I cannot begin to describe how angry I am getting at people for the smallest things. For instance, my parents bought a car that was supposed to be used by all of the family in the event that they have to put their care in the shop or whatever...but it seems that one of my family members has basically claimed this vehicle as their own. I just think, must be nice to not have a car payment. But what really gets me is that they are using my parents kindness and generosity and doing nothing in return. I loan out Steve to my dad for help with the handyman work :) and I provide as much medical care as I am capable. It is truly my intention to get my doctorate in order that I can provide care for family and friends who would otherwise not have access to help. I know that there are those of us out there that do not "qualify" for help but we do not have the extra money to take care of our health. I have struggled with this issue and I want it to be my ministry. What makes me angry is that this person seems to take and do nothing in return for others. I realize that I cannot force my own beliefs on people, but I just see this as a common courtesy.

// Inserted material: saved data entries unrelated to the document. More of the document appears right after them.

(* ===== verification/Echo.v ===== *)
(** * misc/net-testing/old: the echo server and its client

    The two programs the network code started from.  The server sends back
    what it received as a C string, the client prints what it receives as
    one; neither ends the text it receives with a zero.  Each program is
    modelled on its own, against the results of its calls.  The bytes
    written to a socket are results, the text on the terminal is the output
    of [io]; [perror] writes elsewhere and is left out. *)
From Stdlib Require Import String Sorted.
From S2P Require Import Prelude Shared Util Printing Unresolved.

Open Scope Z_scope.

(** What [recv] returns: a positive number and as many bytes, 0 or -1. *)
Inductive received :=
| Data (bytes : list Z)
| Closed
| Failed.

Definition puts (s : list Z) : io () := t ← quiet (c_string s); mk_io (t ++ nl) (Done ()).

Section Programs.
Context `{Malloc}.

(** ** server.c *)

(** One round of the loop of [connection_handler]: the buffer afterwards and
    what is written back. *)
Definition echo (bytes client_message : list Z) : io (list Z * list Z) :=
  client_message ← quiet (memwrite client_message 0 bytes);
  _ ← printf (chars "send %s" ++ nl) [Mem client_message];
  n ← quiet (strlen client_message);
  out ← quiet (memread client_message 0 n);
  mret (client_message, out).

(** [recvs] are the results of the calls of [recv]; the thread waits for ever
    when there are no more. The messages written back are returned. *)
Fixpoint connection_handler (recvs : list received) (client_message : list Z)
    : io (list (list Z)) :=
  match recvs with
  | [] => quiet Hang
  | Data bytes :: recvs =>
      '(client_message, out) ← echo bytes client_message;
      outs ← connection_handler recvs client_message;
      mret (out :: outs)
  | Closed :: _ => _ ← puts (chars "Client disconnected" ++ [0]); mret []
  | Failed :: _ => mret []
  end.

(** The loop of main around [accept]: [new_sock] has one byte, and an [int] is
    stored in it. A thread is a value of [create] below 0 if it could not be
    made; it is joined at once, so the handler runs here. *)
Fixpoint accept_loop (accepts : list (Z * Z * list received)) : io Z :=
  match accepts with
  | [] => quiet Hang
  | (client_sock, create, recvs) :: accepts =>
      if client_sock =? 0 then mret (if client_sock <? 0 then 1 else 0)
      else
        _ ← puts (chars "Connection accepted" ++ [0]);
        _ ← quiet (memwrite (uninit "new_sock" 1) 0 (be_bytes 4 client_sock));
        if create <? 0 then mret 1
        else
          _ ← connection_handler recvs (uninit "client_message" 2000);
          _ ← puts (chars "Handler assigned" ++ [0]);
          accept_loop accepts
  end.

Definition server_main (socket_desc bound : Z) (accepts : list (Z * Z * list received))
    : io Z :=
  _ ← (if socket_desc =? -1 then printf (chars "Could not create socket") [] else mret ());
  _ ← puts (chars "Socket created" ++ [0]);
  if bound <? 0 then mret 1
  else
    _ ← puts (chars "bind done" ++ [0]);
    _ ← puts (chars "Waiting for incoming connections..." ++ [0]);
    accept_loop accepts.

(** ** client.c *)

(** [message[0] = printf(...)]: the number of characters printed. [word] is
    what [scanf] reads; the message is returned with what is sent. *)
Definition client_send (word message : list Z) : io (list Z * list Z) :=
  _ ← printf (chars "Enter message : ") [];
  message ← quiet (wr message 0 16);
  message ← quiet (memwrite message 0 (word ++ [0]));
  n ← quiet (strlen message);
  out ← quiet (memread message 0 (n + 1));
  mret (message, out).

Definition client_receive (bytes server_reply : list Z) : io (list Z) :=
  server_reply ← quiet (memwrite server_reply 0 bytes);
  _ ← puts (chars "Server reply :" ++ [0]);
  _ ← puts server_reply;
  mret server_reply.

(** [talk] is what happens between the client and the server in one round:
    whether [send] succeeds, and the result of [recv]. *)
Fixpoint client_loop (words : list (list Z)) (talk : list (bool * received))
    (message server_reply : list Z) : io Z :=
  match words, talk with
  | word :: words, (sent, recv) :: talk =>
      '(message, out) ← client_send word message;
      if negb sent then _ ← puts (chars "Send failed" ++ [0]); mret 1
      else
        match recv with
        | Failed => _ ← puts (chars "recv failed" ++ [0]); mret 0
        | Closed =>
            server_reply ← client_receive [] server_reply;
            client_loop words talk message server_reply
        | Data bytes =>
            server_reply ← client_receive bytes server_reply;
            client_loop words talk message server_reply
        end
  | _, _ => quiet Hang
  end.

Definition client_main (sock connected : Z) (words : list (list Z))
    (talk : list (bool * received)) : io Z :=
  _ ← (if sock =? -1 then printf (chars "Could not create socket") [] else mret ());
  _ ← puts (chars "Socket created" ++ [0]);
  if connected <? 0 then mret 1
  else
    _ ← puts (chars "Connected" ++ nl ++ [0]);
    client_loop words talk (uninit "message" 1000) (uninit "server_reply" 2000).

End Programs.

(** ** The server *)

Lemma memread_text t rest :
  memread (t ++ 0 :: rest) 0 (Z.of_nat (length t)) = Done t.
Proof.
  rewrite memread_Done by (rewrite ?length_app; lia).
  by rewrite Z2Nat.inj_0, drop_0, Nat2Z.id, take_app_length.
Qed.

(** What comes back is what was received, up to its first zero; without one
    it goes on with what the buffer held behind it. *)
Lemma echo_run bytes buf t rest :
  (length bytes ≤ length buf)%nat → no_zero t → patch buf 0 bytes = t ++ 0 :: rest →
  echo bytes buf = mk_io (chars "send " ++ t ++ nl) (Done (patch buf 0 bytes, t)).
Proof.
  intros Hl Ht Hp. unfold echo. rewrite memwrite_Done by lia.
  rewrite quiet_bind. change (Z.to_nat 0) with 0%nat. rewrite Hp.
  rewrite (printf_Done _ _ (chars "send " ++ t ++ nl)).
  - rewrite strlen_text by done. rewrite mk_io_bind, quiet_bind, memread_text, quiet_bind.
    cbn [printed ended mret io_ret]. by rewrite app_nil_r.
  - replace (chars "send %s" ++ nl) with (chars "send " ++ chars "%s" ++ nl) by reflexivity.
    by rewrite format_literal_app, format_s, c_string_text by (done || decided).
Qed.

Lemma echo_line word buf :
  no_zero word → (length word < length buf)%nat →
  ∃ buf', echo (word ++ [0]) buf = mk_io (chars "send " ++ word ++ nl) (Done (buf', word)) ∧
    length buf' = length buf.
Proof.
  intros Hw Hl. eexists. split.
  - apply (echo_run _ _ _ (drop (length word + 1) buf)); [len; cbn; lia|done|].
    rewrite patch_0. len. cbn [length]. by rewrite <- app_assoc.
  - apply length_patch. len. cbn. lia.
Qed.

(** A message without a zero, shorter than the text in the buffer, comes back
    with the end of that text. *)
Lemma echo_leaks bytes t rest :
  no_zero bytes → no_zero t → (length bytes ≤ length t)%nat →
  ∃ buf', echo bytes (t ++ 0 :: rest) =
    mk_io (chars "send " ++ (bytes ++ drop (length bytes) t) ++ nl)
      (Done (buf', bytes ++ drop (length bytes) t)).
Proof.
  intros Hb Ht Hl. eexists. apply (echo_run _ _ _ rest).
  - rewrite length_app. lia.
  - apply Forall_app. split; [done|by apply Forall_drop].
  - by rewrite patch_0, drop_app_le, app_assoc by done.
Qed.

(** ** The client *)

(** [t] with its beginning replaced by [w] *)
Definition overlay (w t : list Z) : list Z := w ++ drop (length w) t.

(** what the client prints for these replies, [t] being the text of the buffer
    before *)
Fixpoint shown (replies : list (list Z)) (t : list Z) : list Z :=
  match replies with
  | [] => []
  | w :: replies =>
      chars "Enter message : " ++ chars "Server reply :" ++ nl ++
      overlay w t ++ nl ++ shown replies (overlay w t)
  end.

Definition word_ok (w : list Z) : Prop := no_zero w ∧ (length w < 1000)%nat.

(** the bytes of a reply: none when the connection is closed *)
Definition reply_bytes (r : received) : list Z :=
  match r with Data bytes => bytes | _ => [] end.

(** a message that was sent, and a reply without a zero that leaves one byte of
    the buffer, or the end of the connection *)
Definition talk_ok (sr : bool * received) : Prop :=
  sr.1 = true ∧ sr.2 ≠ Failed ∧ no_zero (reply_bytes sr.2) ∧
  (length (reply_bytes sr.2) < 2000)%nat.

Lemma client_send_run word message :
  word_ok word → length message = 1000%nat →
  ∃ message', client_send word message =
      mk_io (chars "Enter message : ") (Done (message', word ++ [0])) ∧
    length message' = 1000%nat.
Proof.
  intros [Hw Hl] Hm. unfold client_send.
  rewrite (printf_Done _ _ (chars "Enter message : ")) by done.
  rewrite wr_Done by lia. rewrite mk_io_bind, quiet_bind.
  rewrite memwrite_Done by (len; cbn; lia). rewrite quiet_bind.
  change (Z.to_nat 0) with 0%nat. set (m1 := patch _ 0 _).
  assert (E : m1 = word ++ 0 :: drop (length word + 1) (<[0%nat := 16]> message)).
  { unfold m1. rewrite patch_0. len. cbn [length]. by rewrite <- app_assoc. }
  assert (T : take (Z.to_nat (Z.of_nat (length word) + 1)) m1 = word ++ [0]).
  { rewrite E. change (word ++ 0 :: ?l) with (word ++ [0] ++ l). rewrite app_assoc.
    replace (Z.to_nat (Z.of_nat (length word) + 1)) with (length (word ++ [0]))
      by (len; cbn; lia). apply take_app_length. }
  assert (Lm : length m1 = 1000%nat)
    by (unfold m1; rewrite length_patch; [by len|]; len; cbn; lia).
  assert (strlen m1 = Done (Z.of_nat (length word))) as ->
    by (rewrite E; by apply strlen_text).
  rewrite quiet_bind.
  rewrite (memread_Done m1 0 (Z.of_nat (length word) + 1)) by lia.
  rewrite quiet_bind. exists m1. split; [|done].
  change (Z.to_nat 0) with 0%nat. rewrite drop_0, T.
  cbn [printed ended mret io_ret]. by rewrite app_nil_r.
Qed.

Lemma client_receive_run w t rest :
  no_zero w → no_zero t → (length w < length (t ++ 0%Z :: rest))%nat →
  Forall (λ c, c = 0) rest →
  ∃ rest', client_receive w (t ++ 0 :: rest) =
      mk_io (chars "Server reply :" ++ nl ++ overlay w t ++ nl)
        (Done (overlay w t ++ 0 :: rest')) ∧
    Forall (λ c, c = 0) rest' ∧
    length (overlay w t ++ 0 :: rest') = length (t ++ 0 :: rest).
Proof.
  intros Hw Ht Hl Hr. unfold client_receive. rewrite memwrite_Done by lia.
  change (Z.to_nat 0) with 0%nat. rewrite quiet_bind, patch_0.
  assert (∃ rest', w ++ drop (length w) (t ++ 0 :: rest) = overlay w t ++ 0 :: rest' ∧
    Forall (λ c, c = 0) rest') as (rest' & E & Hr').
  { unfold overlay. destruct (decide (length w ≤ length t)%nat) as [Hle|Hgt].
    - exists rest. by rewrite drop_app_le, app_assoc by done.
    - rewrite drop_app_ge, (drop_ge t), app_nil_r by lia.
      rewrite length_app in Hl. cbn [length] in Hl.
      pose proof (Forall_drop (λ c, c = 0) (length w - length t) (0 :: rest)) as Hz.
      destruct (drop (length w - length t) (0 :: rest)) as [|z rest'] eqn:Ed.
      { apply (f_equal length) in Ed. rewrite length_drop in Ed. cbn [length] in Ed. lia. }
      assert (Hz' : Forall (λ c, c = 0) (z :: rest')) by (apply Hz; by constructor).
      inversion Hz' as [|? ? -> Hz'']; subst. by exists rest'. }
  rewrite E. exists rest'. split; [|split; [done|]].
  - unfold puts. rewrite (c_string_text (chars "Server reply :") []) by decided.
    rewrite (c_string_text (overlay w t) rest')
      by (apply Forall_app; split; [done|by apply Forall_drop]).
    rewrite !quiet_bind, !mk_io_bind. cbn [printed ended mret io_ret].
    by rewrite app_nil_r, <- app_assoc.
  - rewrite <- E. len. rewrite length_app in *. cbn [length] in *. lia.
Qed.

So this was supposed to be about stress, blah blah. Steve is in the process of trying to get a job, I am in the crunch time of the semester and trying to work nights and go to school, Maggie is going through her defiant stage and all of this added together equals melt down by me!! I feel so bad for doing this because Steve needs me to be supportive during this difficult time, but I seemed to be so internally preoccupied that I cannot see the forest for the trees.
Steve got a response email about a job but it requires 6 months of him being out the country for training! Any other mother would not see this as a problem, but I on the other hand am thinking of nothing but what am I going to do with Maggie alone!! Who will distract her while I feverishly studying for a test for the next day, who will take her to daycare so I can sleep in since I was up all night? I realize that I am not a traditional mother and keep lying to myself, saying that once I am finished with school that I will change., but come on! I am 30 years old and have yet to change! I have not progressed to the higher stage of being concerned with others and doing things that benefit them..I am concerned with the here and now and not tomorrow. I am not a future thinker, I stress over the future but I can't see the big picture. I live in the moment during stressful times and see no light at the end of the tunnel.